### Provided material ###

(* ===== verification/Mlfq.v ===== *)
(** * The multi-level feedback queue ([kernel/trap.c], [kernel/proc.c])

    What the accounting on timer ticks, the periodic boost and the scheduler's
    loop over the levels add up to. *)

From S2P Require Import Prelude Machine KState Spinlock Kalloc Swap Walk FrameTable Vm Sched Strings.
From S2P Require Import Printf Print Bio Log Fs Console Pipe File Proc Sysarg Exec Sysfile Sysproc Virtio Trap.
Local Open Scope Z_scope.
Local Open Scope kern_scope.

(* ------------------------------------------------------------------ *)
(** ** Ticks *)

(** What a timer tick does to the entry of the running process. *)
Definition mlfq_next (x : proc) : proc :=
  if mlfq_expired (mlfq_charge x) then mlfq_slice_end (mlfq_charge x) else mlfq_charge x.

Lemma mlfq_tick_eq s p x :
  k_proc s !! p = Some x -> k_cur s = Some p -> k_held s = [] ->
  if mlfq_expired (mlfq_charge x)
  then exists k, mlfq_tick p s =
    Swtch (set_k_held [Lproc p] (set_k_proc (<[p := set_p_state RUNNABLE (mlfq_next x)]> (k_proc s)) s)) k
  else mlfq_tick p s = Done tt (set_k_proc (<[p := mlfq_next x]> (k_proc s)) s).
Proof.
  intros Hx Hc Hh. unfold mlfq_next, mlfq_tick, updproc, getproc.
  assert (p < length (k_proc s))%nat as Hp by (by eapply lookup_lt_Some).
  assert (alter mlfq_charge p (k_proc s) = <[p := mlfq_charge x]> (k_proc s)) as Ea.
  { apply list_eq. intros i. rewrite list_lookup_alter, list_lookup_insert.
    destruct (decide (p = i)) as [->|Hne]; [|by rewrite decide_False by naive_solver].
    rewrite Hx, decide_True by done. done. }
  rewrite bind_modify, bind_gets. ksimp. rewrite Ea, list_lookup_total_insert_eq by done.
  destruct (mlfq_expired (mlfq_charge x)); [|done]. eexists. rewrite bind_modify. ksimp.
  unfold yield. rewrite (bind_curproc p) by done. rewrite bind_acquire by (ksimp; rewrite Hh; set_solver).
  unfold updproc. rewrite bind_modify. ksimp. rewrite Hh, !list_insert_alter, !list_alter_alter_eq.
  erewrite (bind_sched p); [|done|done|].
  - unfold compose. done.
  - ksimp. rewrite list_lookup_total_alter_eq by done. done.
Qed.

(** Iterated ticks without system calls: level, ticks and totals per level. *)
Definition bound_level (n : Z) : Z := if n <? 2 then 0 else if n <? 6 then 1 else if n <? 14 then 2 else 3.
Definition bound_ticks (n : Z) : Z :=
  if n <? 2 then n else if n <? 6 then n - 2 else if n <? 14 then n - 6 else (n - 14) mod 16.
Definition bound_totals (n : Z) : list Z :=
  [Z.min n 2; Z.max 0 (Z.min 4 (n - 2)); Z.max 0 (Z.min 8 (n - 6)); Z.max 0 (n - 14)].

Record cpu_bound (n : Z) (x : proc) : Prop := {
  cb_level : p_mlfq_level x = bound_level n;
  cb_ticks : p_ticks_at_level x = bound_ticks n;
  cb_totals : p_ticks_per_level x = bound_totals n;
  cb_idle : p_syscount x <= p_syscalls_at_level x
}.

Lemma bound_cases n : 0 <= n ->
  let l := bound_level n in let t := bound_ticks n in
  0 <= l <= 3 /\
  (if get_quantum l <=? t + 1
   then bound_level (n + 1) = (if l <? 3 then l + 1 else l) /\ bound_ticks (n + 1) = 0
   else bound_level (n + 1) = l /\ bound_ticks (n + 1) = t + 1).
Proof.
  intros Hn. unfold bound_level, bound_ticks.
  destruct (Z.ltb_spec n 2), (Z.ltb_spec n 6), (Z.ltb_spec n 14), (Z.ltb_spec (n + 1) 2), (Z.ltb_spec (n + 1) 6),
    (Z.ltb_spec (n + 1) 14); try lia;
    change (get_quantum 0) with 2; change (get_quantum 1) with 4; change (get_quantum 2) with 8;
    change (get_quantum 3) with 16; cbn [Z.ltb Z.compare Pos.compare Pos.compare_cont];
    match goal with |- context [Z.leb ?a ?b] => destruct (Z.leb_spec a b) end; Z.div_mod_to_equations; lia.
Qed.

Lemma bound_totals_next n : 0 <= n ->
  alter (Z.add 1) (Z.to_nat (bound_level n)) (bound_totals n) = bound_totals (n + 1).
Proof.
  intros Hn. unfold bound_level, bound_totals.
  destruct (Z.ltb_spec n 2), (Z.ltb_spec n 6), (Z.ltb_spec n 14); try lia;
    [change (Z.to_nat 0) with 0%nat|change (Z.to_nat 1) with 1%nat|change (Z.to_nat 2) with 2%nat|change (Z.to_nat 3) with 3%nat];
    cbn [alter list_alter];
    repeat (apply f_equal2; [lia|]); done.
Qed.

Lemma cpu_bound_next n x : 0 <= n -> cpu_bound n x -> cpu_bound (n + 1) (mlfq_next x).
Proof.
  intros Hn [Hl Ht Hp Hi]. unfold mlfq_next. pose proof (bound_cases n Hn) as [Hr Hc].
  pose proof (bound_totals_next n Hn) as Htot.
  assert (mlfq_expired (mlfq_charge x) = (get_quantum (bound_level n) <=? bound_ticks n + 1)) as ->.
  { unfold mlfq_expired, mlfq_charge. ksimp. by rewrite Hl, Ht. }
  assert (0 <= bound_ticks n) as Hb.
  { unfold bound_ticks. repeat case_match; Z.div_mod_to_equations; lia. }
  destruct (get_quantum (bound_level n) <=? bound_ticks n + 1); destruct Hc as [Hc1 Hc2].
  - unfold mlfq_slice_end, mlfq_charge. ksimp. rewrite Hl, Ht, Hp.
    rewrite (proj2 (Z.ltb_lt (p_syscount x - p_syscalls_at_level x) _)) by lia. cbn [andb].
    destruct (bound_level n <? 3); split; ksimp; congruence || done.
  - unfold mlfq_charge. split; ksimp; congruence.
Qed.

(** C16: The feedback queue's accounting. A tick charges the running process;
    it runs on until its quantum (2, 4, 8 or 16 ticks) is used up and then gives
    up the CPU. A process that makes no system call during its slices is one
    level down after 2, 6 and 14 ticks and stays at level 3, where it yields
    every 16 ticks; every tick is counted at exactly one level. A process that
    made at least as many system calls in its slice as it used ticks is not
    demoted. *)
Theorem mlfq_accounting s p x :
  k_proc s !! p = Some x -> k_cur s = Some p -> k_held s = [] ->
  (if mlfq_expired (mlfq_charge x)
   then exists k, mlfq_tick p s =
     Swtch (set_k_held [Lproc p] (set_k_proc (<[p := set_p_state RUNNABLE (mlfq_next x)]> (k_proc s)) s)) k
   else mlfq_tick p s = Done tt (set_k_proc (<[p := mlfq_next x]> (k_proc s)) s)) /\
  (forall n, cpu_bound 0 x -> cpu_bound (Z.of_nat n) (Nat.iter n mlfq_next x)) /\
  (p_ticks_at_level x < p_syscount x - p_syscalls_at_level x -> p_mlfq_level (mlfq_next x) = p_mlfq_level x).
Proof.
  intros Hx Hc Hh. split_and!; [by apply mlfq_tick_eq| |].
  - intros n Hb. induction n as [|n IH]; [done|]. cbn [Nat.iter nat_rect].
    replace (Z.of_nat (S n)) with (Z.of_nat n + 1) by lia. apply cpu_bound_next; [lia|done].
  - intros Hs. unfold mlfq_next, mlfq_slice_end, mlfq_charge. case_match; ksimp; [|done].
    rewrite (proj2 (Z.ltb_ge _ _)) by lia. done.
Qed.

Lemma mlfq_accounting_witness :
  p_mlfq_level (Nat.iter 7 mlfq_next proc0) = 2 /\ p_ticks_per_level (Nat.iter 7 mlfq_next proc0) = [2; 4; 1; 0].
Proof.
  destruct (mlfq_accounting (set_k_cur (Some 0%nat) (kst0 (fun _ => 0) [])) 0 proc0) as (_ & Hn & _); [reflexivity..|].
  destruct (Hn 7%nat) as [Hl _ Ht _]; [by split|]. split; [exact Hl|exact Ht].
Defined.

(* ------------------------------------------------------------------ *)
(** ** The boost *)

(** What the boost does to one process. *)
Definition boosted (p : proc) : proc :=
  if bool_decide (p_state p = RUNNABLE) || bool_decide (p_state p = RUNNING)
  then set_p_ticks_at_level 0 (set_p_mlfq_level 0 p) else p.

Lemma mlfq_boost_eq s :
  procs_wf s -> no_proc_lock s -> mlfq_boost s = Done tt (set_k_proc (imap (fun _ => boosted) (k_proc s)) s).
Proof.
  intros Hwf Hl. unfold mlfq_boost.
  destruct (for_each_inv (fun t => k_held t = k_held s) (seq 0 NPROC)
    (fun i t => set_k_proc (alter boosted i (k_proc t)) t)
    (fun i => acquire (Lproc i) ;;;
      p <- getproc i ;;
      when (bool_decide (p_state p = RUNNABLE) || bool_decide (p_state p = RUNNING))
        (updproc i (fun p => set_p_ticks_at_level 0 (set_p_mlfq_level 0 p))) ;;;
      release (Lproc i)) s) as [-> _]; [|done|].
  - intros i t _ Hh. split; [|done]. rewrite bind_acquire by (by rewrite Hh).
    unfold getproc. rewrite bind_gets. ksimp.
    destruct (bool_decide (p_state (k_proc t !!! i) = RUNNABLE) || bool_decide (p_state (k_proc t !!! i) = RUNNING)) eqn:E;
      cbn [when].
    + unfold updproc. rewrite bind_modify. erewrite release_head by done. ksimp.
      rewrite (alter_ext_at boosted (fun p => set_p_ticks_at_level 0 (set_p_mlfq_level 0 p))) by (unfold boosted; by rewrite E).
      by destruct t.
    + rewrite bind_ret. erewrite release_head by done.
      rewrite (alter_ext_at boosted id) by (unfold boosted; by rewrite E). rewrite alter_id. by destruct t.
  - rewrite (foldl_set_k_proc (fun _ => boosted)). by rewrite (foldl_alter_imap (fun _ => boosted)).
Qed.

(** The tick counts that boost. *)
Definition boost_tick (ticks : Z) : bool := (0 <? ticks) && (ticks mod 128 =? 0).

Lemma clockintr_eq s :
  procs_wf s -> k_held s = [] -> h_tp (k_hw s) = 0 ->
  exists s', clockintr s = Done tt s' /\ k_ticks s' = u32 (k_ticks s + 1) /\ k_held s' = [] /\
    k_proc s' = imap (fun i p => let p := woken (k_cur s) ChTicks i p in
                        if boost_tick (u32 (k_ticks s + 1)) then boosted p else p) (k_proc s) /\
    h_stimecmp (k_hw s') = u64 (h_time (k_hw s) + 1000000).
Proof.
  intros Hwf Hh Htp. unfold clockintr, cpuid, gethw. rewrite bind_gets, Htp.
  change (i32 0 =? 0) with true. cbv iota. set (t1 := set_k_ticks (u32 (k_ticks s + 1)) s).
  set (t2 := set_k_proc (imap (woken (k_cur s) ChTicks) (k_proc s)) t1).
  set (t3 := if boost_tick (k_ticks t1) then set_k_proc (imap (fun _ => boosted) (k_proc t2)) t2 else t2).
  erewrite bind_done with (a := tt) (s' := t3); cycle 1.
  { rewrite bind_acquire by (rewrite Hh; set_solver). rewrite bind_modify, bind_gets. ksimp.
    erewrite bind_done by (apply wakeup_eq; [done|intros i; ksimp; rewrite Hh; set_solver]).
    erewrite bind_release by done. ksimp. fold (boost_tick (u32 (k_ticks s + 1))).
    replace (set_k_held _ _) with t2 by (unfold t2, t1; by destruct s).
    unfold t3. cbn [k_ticks]. destruct (boost_tick _); [|done]. cbn [when].
    apply mlfq_boost_eq; [unfold procs_wf, t2; ksimp; by rewrite length_imap|]. intros i. unfold t2, t1. ksimp. rewrite Hh. set_solver. }
  eexists. split; [done|]. unfold t3, t2, t1. ksimp.
  destruct (boost_tick (u32 (k_ticks s + 1))); ksimp.
  - split_and!; try done. apply list_eq. intros i. rewrite !list_lookup_imap. by destruct (k_proc s !! i).
  - done.
Qed.

(** C30: Nobody starves at a low level. Every timer interrupt on hart 0 advances
    the clock, wakes those who wait for it and sets the next interrupt; it
    changes no level, except that on every tick count that is a multiple of 128
    all processes that can run are at level 0 with a fresh quantum afterwards.
    Such a tick comes within 128 ticks of any other. *)
Theorem clock_boosts s :
  procs_wf s -> k_held s = [] -> h_tp (k_hw s) = 0 -> 0 <= k_ticks s < 2 ^ 32 - 128 ->
  (exists s', clockintr s = Done tt s' /\ k_ticks s' = k_ticks s + 1 /\ k_held s' = [] /\
    h_stimecmp (k_hw s') = u64 (h_time (k_hw s) + 1000000) /\
    forall i p, k_proc s !! i = Some p -> exists p', k_proc s' !! i = Some p' /\
      p_state p' = p_state (woken (k_cur s) ChTicks i p) /\
      if boost_tick (k_ticks s + 1) && (bool_decide (p_state p' = RUNNABLE) || bool_decide (p_state p' = RUNNING))
      then p_mlfq_level p' = 0 /\ p_ticks_at_level p' = 0
      else p_mlfq_level p' = p_mlfq_level p /\ p_ticks_at_level p' = p_ticks_at_level p) /\
  exists k, 1 <= k <= 128 /\ boost_tick (k_ticks s + k) = true.
Proof.
  intros Hwf Hh Htp Ht. split.
  - destruct (clockintr_eq s Hwf Hh Htp) as (s' & Hs & Htk & Hh' & Hp & Hst).
    rewrite u32_small in Htk, Hp by lia. exists s'. split_and!; try done. intros i p Hi.
    rewrite Hp, list_lookup_imap, Hi. cbn. eexists. split; [done|].
    assert (forall me ch j x, p_mlfq_level (woken me ch j x) = p_mlfq_level x /\
      p_ticks_at_level (woken me ch j x) = p_ticks_at_level x) as Hw
      by (intros; unfold woken; destruct (_ && _); by destruct x).
    destruct (Hw (k_cur s) ChTicks i p) as [Hw1 Hw2]. destruct (boost_tick _); cbn [andb]; [|done].
    unfold boosted. destruct (_ || _) eqn:E; ksimp; rewrite E; done.
  - exists (128 - k_ticks s mod 128). pose proof (Z.mod_pos_bound (k_ticks s) 128).
    split; [lia|]. unfold boost_tick. rewrite (proj2 (Z.ltb_lt 0 _)) by lia. apply Z.eqb_eq.
    Z.div_mod_to_equations. lia.
Qed.

Lemma clock_boosts_witness :
  exists s', clockintr (set_k_ticks 127 (kst0 (fun _ => 0) [])) = Done tt s' /\ k_ticks s' = 128.
Proof.
  destruct (clock_boosts (set_k_ticks 127 (kst0 (fun _ => 0) []))) as [(s' & Hs & Ht & _) _]; [reflexivity..|cbn; lia|].
  exists s'. split; [exact Hs|exact Ht].
Defined.

(* ------------------------------------------------------------------ *)
(** ** The scheduler's loop over the levels *)

Lemma find_runnable level last s j :
  (j < NPROC)%nat -> runnable_at level (k_proc s !!! j) = true ->
  exists i, List.find (fun i => runnable_at level (k_proc s !!! i)) (run_order ((last + 1) mod NPROC)%nat) = Some i /\
    runnable_at level (k_proc s !!! i) = true.
Proof.
  intros Hj Hr. destruct (List.find _ _) as [i|] eqn:E.
  - exists i. split; [done|]. by apply List.find_some in E as [_ E].
  - eapply List.find_none in E; [by rewrite E in Hr|]. apply list_elem_of_In.
    eapply list_elem_of_lookup_2. by apply (rr_dist_order last j).
Qed.

(** A level with a process to run gets the CPU, and the loop goes on with the
    next level when the process gives it back. *)
Lemma scheduler_levels_run level levels last found s j :
  procs_wf s -> k_held s = [] -> (j < NPROC)%nat -> runnable_at (Z.of_nat level) (k_proc s !!! j) = true ->
  exists i s1 k, scheduler_levels (level :: levels) last found s = Swtch s1 k /\
    k_cur s1 = Some i /\ k_held s1 = [Lproc i] /\ k_proc s1 = alter dispatched i (k_proc s) /\
    runnable_at (Z.of_nat level) (k_proc s !!! i) = true /\
    forall s', k_held s' = [Lproc i] ->
      k s' = scheduler_levels levels (<[level := i]> last) true (set_k_held [] (set_k_cur None s')).
Proof.
  intros Hwf Hh Hj Hr. destruct (find_runnable (Z.of_nat level) (last !!! level) s j Hj Hr) as (i & Hi & Hri).
  pose proof (scheduler_level_eq (Z.of_nat level) (last !!! level) s Hwf Hh) as Hs. rewrite Hi in Hs.
  destruct Hs as (k & Hs & Hk). cbn [scheduler_levels]. unfold bind at 1. rewrite Hs. cbn [rbind].
  eexists i, _, _. split; [done|]. split_and!; try done. intros s' Hs'. by rewrite Hk.
Qed.
Lemma scheduler_levels_skip level levels last found s :
  procs_wf s -> k_held s = [] ->
  (forall j, (j < NPROC)%nat -> runnable_at (Z.of_nat level) (k_proc s !!! j) = false) ->
  scheduler_levels (level :: levels) last found s = scheduler_levels levels last found s.
Proof.
  intros Hwf Hh Hno. pose proof (scheduler_level_eq (Z.of_nat level) (last !!! level) s Hwf Hh) as Hs.
  destruct (List.find _ _) as [i|] eqn:E.
  - apply List.find_some in E as [Hin Hr]. apply list_elem_of_In in Hin. unfold run_order in Hin.
    apply list_elem_of_fmap in Hin as (x & -> & _). rewrite Hno in Hr; [done|]. by apply Nat.mod_upper_bound.
  - cbn [scheduler_levels]. by rewrite (bind_done _ _ _ _ _ Hs).
Qed.


(** Processes 1 and 2 at level 0, process 5 at level 3. *)
Definition levels_demo : kst :=
  set_k_proc (<[1%nat := set_p_state RUNNABLE proc0]> (<[2%nat := set_p_state RUNNABLE proc0]>
    (<[5%nat := set_p_mlfq_level 3 (set_p_state RUNNABLE proc0)]> (replicate NPROC proc0)))) (kst0 (fun _ => 0) []).

Definition switched {A} (r : res kst A) : option nat * list lockid :=
  match r with Swtch s _ => (k_cur s, k_held s) | _ => (None, []) end.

###

Activity: Your task is to restate, word for word, the lines from the beginning of the records to the line with "Definition bound_ticks (n", inclusive.

Final answer:
(* ===== verification/Mlfq.v ===== *)
(** * The multi-level feedback queue ([kernel/trap.c], [kernel/proc.c])

    What the accounting on timer ticks, the periodic boost and the scheduler's
    loop over the levels add up to. *)

From S2P Require Import Prelude Machine KState Spinlock Kalloc Swap Walk FrameTable Vm Sched Strings.
From S2P Require Import Printf Print Bio Log Fs Console Pipe File Proc Sysarg Exec Sysfile Sysproc Virtio Trap.
Local Open Scope Z_scope.
Local Open Scope kern_scope.

(* ------------------------------------------------------------------ *)
(** ** Ticks *)

(** What a timer tick does to the entry of the running process. *)
Definition mlfq_next (x : proc) : proc :=
  if mlfq_expired (mlfq_charge x) then mlfq_slice_end (mlfq_charge x) else mlfq_charge x.

Lemma mlfq_tick_eq s p x :
  k_proc s !! p = Some x -> k_cur s = Some p -> k_held s = [] ->
  if mlfq_expired (mlfq_charge x)
  then exists k, mlfq_tick p s =
    Swtch (set_k_held [Lproc p] (set_k_proc (<[p := set_p_state RUNNABLE (mlfq_next x)]> (k_proc s)) s)) k
  else mlfq_tick p s = Done tt (set_k_proc (<[p := mlfq_next x]> (k_proc s)) s).
Proof.
  intros Hx Hc Hh. unfold mlfq_next, mlfq_tick, updproc, getproc.
  assert (p < length (k_proc s))%nat as Hp by (by eapply lookup_lt_Some).
  assert (alter mlfq_charge p (k_proc s) = <[p := mlfq_charge x]> (k_proc s)) as Ea.
  { apply list_eq. intros i. rewrite list_lookup_alter, list_lookup_insert.
    destruct (decide (p = i)) as [->|Hne]; [|by rewrite decide_False by naive_solver].
    rewrite Hx, decide_True by done. done. }
  rewrite bind_modify, bind_gets. ksimp. rewrite Ea, list_lookup_total_insert_eq by done.
  destruct (mlfq_expired (mlfq_charge x)); [|done]. eexists. rewrite bind_modify. ksimp.
  unfold yield. rewrite (bind_curproc p) by done. rewrite bind_acquire by (ksimp; rewrite Hh; set_solver).
  unfold updproc. rewrite bind_modify. ksimp. rewrite Hh, !list_insert_alter, !list_alter_alter_eq.
  erewrite (bind_sched p); [|done|done|].
  - unfold compose. done.
  - ksimp. rewrite list_lookup_total_alter_eq by done. done.
Qed.

(** Iterated ticks without system calls: level, ticks and totals per level. *)
Definition bound_level (n : Z) : Z := if n <? 2 then 0 else if n <? 6 then 1 else if n <? 14 then 2 else 3.
Definition bound_ticks (n : Z) : Z :=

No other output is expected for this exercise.